Problem to solve: Below are records; reproduce exactly the lines from the one containing "mkResource (r_name r) (r_spec r)" through the end, both included, and only those.

*** Begin section ***

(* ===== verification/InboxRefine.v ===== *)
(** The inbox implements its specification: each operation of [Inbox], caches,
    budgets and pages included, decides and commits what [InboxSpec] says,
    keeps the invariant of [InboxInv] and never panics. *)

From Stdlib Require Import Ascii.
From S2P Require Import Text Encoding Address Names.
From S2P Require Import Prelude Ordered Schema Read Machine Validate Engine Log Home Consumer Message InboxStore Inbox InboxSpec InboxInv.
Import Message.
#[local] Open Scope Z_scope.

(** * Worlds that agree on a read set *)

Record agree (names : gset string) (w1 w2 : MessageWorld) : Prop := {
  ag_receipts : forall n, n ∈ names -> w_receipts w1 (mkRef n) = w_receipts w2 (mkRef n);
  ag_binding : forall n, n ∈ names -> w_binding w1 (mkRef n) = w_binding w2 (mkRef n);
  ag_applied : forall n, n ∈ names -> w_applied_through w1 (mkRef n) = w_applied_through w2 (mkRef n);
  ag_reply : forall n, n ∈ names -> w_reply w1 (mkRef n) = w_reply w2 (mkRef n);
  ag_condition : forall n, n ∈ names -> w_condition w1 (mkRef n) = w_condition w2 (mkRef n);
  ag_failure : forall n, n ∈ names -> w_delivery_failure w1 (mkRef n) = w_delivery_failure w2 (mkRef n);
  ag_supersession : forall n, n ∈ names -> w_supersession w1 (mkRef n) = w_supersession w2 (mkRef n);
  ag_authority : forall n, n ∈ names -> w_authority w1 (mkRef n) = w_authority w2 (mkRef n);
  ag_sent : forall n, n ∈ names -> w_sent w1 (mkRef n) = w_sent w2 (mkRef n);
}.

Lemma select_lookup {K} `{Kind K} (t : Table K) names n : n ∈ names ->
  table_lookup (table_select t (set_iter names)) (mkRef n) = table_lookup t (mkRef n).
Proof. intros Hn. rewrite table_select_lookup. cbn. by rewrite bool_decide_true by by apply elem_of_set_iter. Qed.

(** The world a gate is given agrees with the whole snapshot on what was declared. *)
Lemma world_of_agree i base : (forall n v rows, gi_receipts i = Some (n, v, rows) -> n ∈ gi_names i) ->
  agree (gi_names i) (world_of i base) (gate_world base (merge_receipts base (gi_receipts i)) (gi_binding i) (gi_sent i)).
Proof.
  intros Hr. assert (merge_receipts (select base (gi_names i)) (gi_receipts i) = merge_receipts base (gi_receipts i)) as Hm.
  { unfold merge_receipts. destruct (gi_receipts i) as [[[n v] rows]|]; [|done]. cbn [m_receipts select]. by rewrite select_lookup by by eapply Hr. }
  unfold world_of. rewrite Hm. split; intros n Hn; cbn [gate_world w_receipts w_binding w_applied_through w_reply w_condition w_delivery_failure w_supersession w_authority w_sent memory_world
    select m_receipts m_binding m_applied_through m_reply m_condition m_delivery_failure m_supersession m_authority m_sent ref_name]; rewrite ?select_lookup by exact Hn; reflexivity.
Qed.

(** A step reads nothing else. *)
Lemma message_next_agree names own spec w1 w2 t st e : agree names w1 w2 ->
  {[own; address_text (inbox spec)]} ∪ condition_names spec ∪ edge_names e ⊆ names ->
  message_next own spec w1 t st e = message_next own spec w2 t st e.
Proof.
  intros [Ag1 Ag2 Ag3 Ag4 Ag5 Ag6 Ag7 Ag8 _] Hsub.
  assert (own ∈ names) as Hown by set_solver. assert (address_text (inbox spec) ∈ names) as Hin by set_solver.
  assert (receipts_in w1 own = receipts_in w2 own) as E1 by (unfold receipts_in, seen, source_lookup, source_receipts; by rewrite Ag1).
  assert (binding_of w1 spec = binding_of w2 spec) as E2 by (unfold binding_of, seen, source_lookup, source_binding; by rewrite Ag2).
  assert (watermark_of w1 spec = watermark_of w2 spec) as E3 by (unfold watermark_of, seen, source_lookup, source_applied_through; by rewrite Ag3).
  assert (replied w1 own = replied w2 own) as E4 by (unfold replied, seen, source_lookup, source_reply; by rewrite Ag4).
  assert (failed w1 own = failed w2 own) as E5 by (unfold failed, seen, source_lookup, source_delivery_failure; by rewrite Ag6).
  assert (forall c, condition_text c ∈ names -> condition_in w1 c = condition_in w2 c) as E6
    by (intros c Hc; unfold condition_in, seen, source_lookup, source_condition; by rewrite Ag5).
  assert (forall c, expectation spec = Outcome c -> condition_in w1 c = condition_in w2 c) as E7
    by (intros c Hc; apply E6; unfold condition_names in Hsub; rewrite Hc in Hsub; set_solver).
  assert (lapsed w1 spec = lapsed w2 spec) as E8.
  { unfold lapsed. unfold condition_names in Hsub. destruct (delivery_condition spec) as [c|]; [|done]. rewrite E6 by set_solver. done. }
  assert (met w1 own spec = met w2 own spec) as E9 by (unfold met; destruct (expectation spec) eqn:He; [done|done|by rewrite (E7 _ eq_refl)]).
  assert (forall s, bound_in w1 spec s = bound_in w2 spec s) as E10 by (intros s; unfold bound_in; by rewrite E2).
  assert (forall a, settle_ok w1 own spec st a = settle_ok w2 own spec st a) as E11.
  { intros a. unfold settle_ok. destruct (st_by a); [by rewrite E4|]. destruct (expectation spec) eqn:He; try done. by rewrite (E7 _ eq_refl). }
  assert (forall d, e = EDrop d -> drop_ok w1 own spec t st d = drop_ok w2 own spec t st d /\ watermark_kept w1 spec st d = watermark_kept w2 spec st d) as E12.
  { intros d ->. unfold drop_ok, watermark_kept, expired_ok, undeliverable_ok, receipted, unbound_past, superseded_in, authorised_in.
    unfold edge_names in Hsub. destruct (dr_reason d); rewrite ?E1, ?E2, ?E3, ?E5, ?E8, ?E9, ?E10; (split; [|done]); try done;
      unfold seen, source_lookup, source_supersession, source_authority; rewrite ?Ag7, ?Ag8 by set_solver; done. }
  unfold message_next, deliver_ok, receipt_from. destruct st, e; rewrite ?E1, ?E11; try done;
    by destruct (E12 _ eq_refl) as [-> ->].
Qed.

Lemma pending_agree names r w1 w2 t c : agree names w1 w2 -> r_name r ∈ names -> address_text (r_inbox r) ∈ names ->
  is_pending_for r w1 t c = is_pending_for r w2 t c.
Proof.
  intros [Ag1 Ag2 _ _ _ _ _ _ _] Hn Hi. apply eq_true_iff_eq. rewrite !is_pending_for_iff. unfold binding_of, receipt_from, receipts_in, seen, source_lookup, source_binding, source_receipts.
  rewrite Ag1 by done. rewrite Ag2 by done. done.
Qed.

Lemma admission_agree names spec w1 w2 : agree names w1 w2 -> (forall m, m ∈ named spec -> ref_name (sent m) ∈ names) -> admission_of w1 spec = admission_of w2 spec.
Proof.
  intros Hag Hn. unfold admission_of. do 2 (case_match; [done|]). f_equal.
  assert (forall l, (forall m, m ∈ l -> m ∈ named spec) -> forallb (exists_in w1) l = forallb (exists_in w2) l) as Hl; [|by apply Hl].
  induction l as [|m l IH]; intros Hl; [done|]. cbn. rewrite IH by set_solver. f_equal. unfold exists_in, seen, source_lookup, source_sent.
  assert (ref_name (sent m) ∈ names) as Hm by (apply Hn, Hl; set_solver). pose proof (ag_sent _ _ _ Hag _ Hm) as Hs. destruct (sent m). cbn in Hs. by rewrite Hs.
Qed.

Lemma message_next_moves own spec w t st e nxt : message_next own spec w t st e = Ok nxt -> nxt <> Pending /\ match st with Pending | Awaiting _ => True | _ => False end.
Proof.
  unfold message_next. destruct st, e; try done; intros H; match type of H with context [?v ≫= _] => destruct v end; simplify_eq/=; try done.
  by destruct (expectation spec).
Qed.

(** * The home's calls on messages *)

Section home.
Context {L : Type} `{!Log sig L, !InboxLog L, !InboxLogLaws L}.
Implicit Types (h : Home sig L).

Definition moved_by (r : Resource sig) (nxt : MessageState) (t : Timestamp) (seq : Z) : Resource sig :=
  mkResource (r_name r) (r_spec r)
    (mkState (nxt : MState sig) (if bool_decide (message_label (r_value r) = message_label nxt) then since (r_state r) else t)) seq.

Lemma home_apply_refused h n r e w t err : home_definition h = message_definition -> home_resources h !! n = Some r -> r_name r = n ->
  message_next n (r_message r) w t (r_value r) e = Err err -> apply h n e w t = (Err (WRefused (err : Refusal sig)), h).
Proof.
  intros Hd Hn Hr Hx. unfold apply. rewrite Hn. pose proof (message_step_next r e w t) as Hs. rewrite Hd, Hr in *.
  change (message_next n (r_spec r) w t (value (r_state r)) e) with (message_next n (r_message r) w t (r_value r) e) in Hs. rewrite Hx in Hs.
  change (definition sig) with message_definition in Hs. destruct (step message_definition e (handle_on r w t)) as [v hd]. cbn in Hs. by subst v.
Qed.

*** End section ***

Written solution:
  mkResource (r_name r) (r_spec r)
    (mkState (nxt : MState sig) (if bool_decide (message_label (r_value r) = message_label nxt) then since (r_state r) else t)) seq.

Lemma home_apply_refused h n r e w t err : home_definition h = message_definition -> home_resources h !! n = Some r -> r_name r = n ->
  message_next n (r_message r) w t (r_value r) e = Err err -> apply h n e w t = (Err (WRefused (err : Refusal sig)), h).
Proof.
  intros Hd Hn Hr Hx. unfold apply. rewrite Hn. pose proof (message_step_next r e w t) as Hs. rewrite Hd, Hr in *.
  change (message_next n (r_spec r) w t (value (r_state r)) e) with (message_next n (r_message r) w t (r_value r) e) in Hs. rewrite Hx in Hs.
  change (definition sig) with message_definition in Hs. destruct (step message_definition e (handle_on r w t)) as [v hd]. cbn in Hs. by subst v.
Qed.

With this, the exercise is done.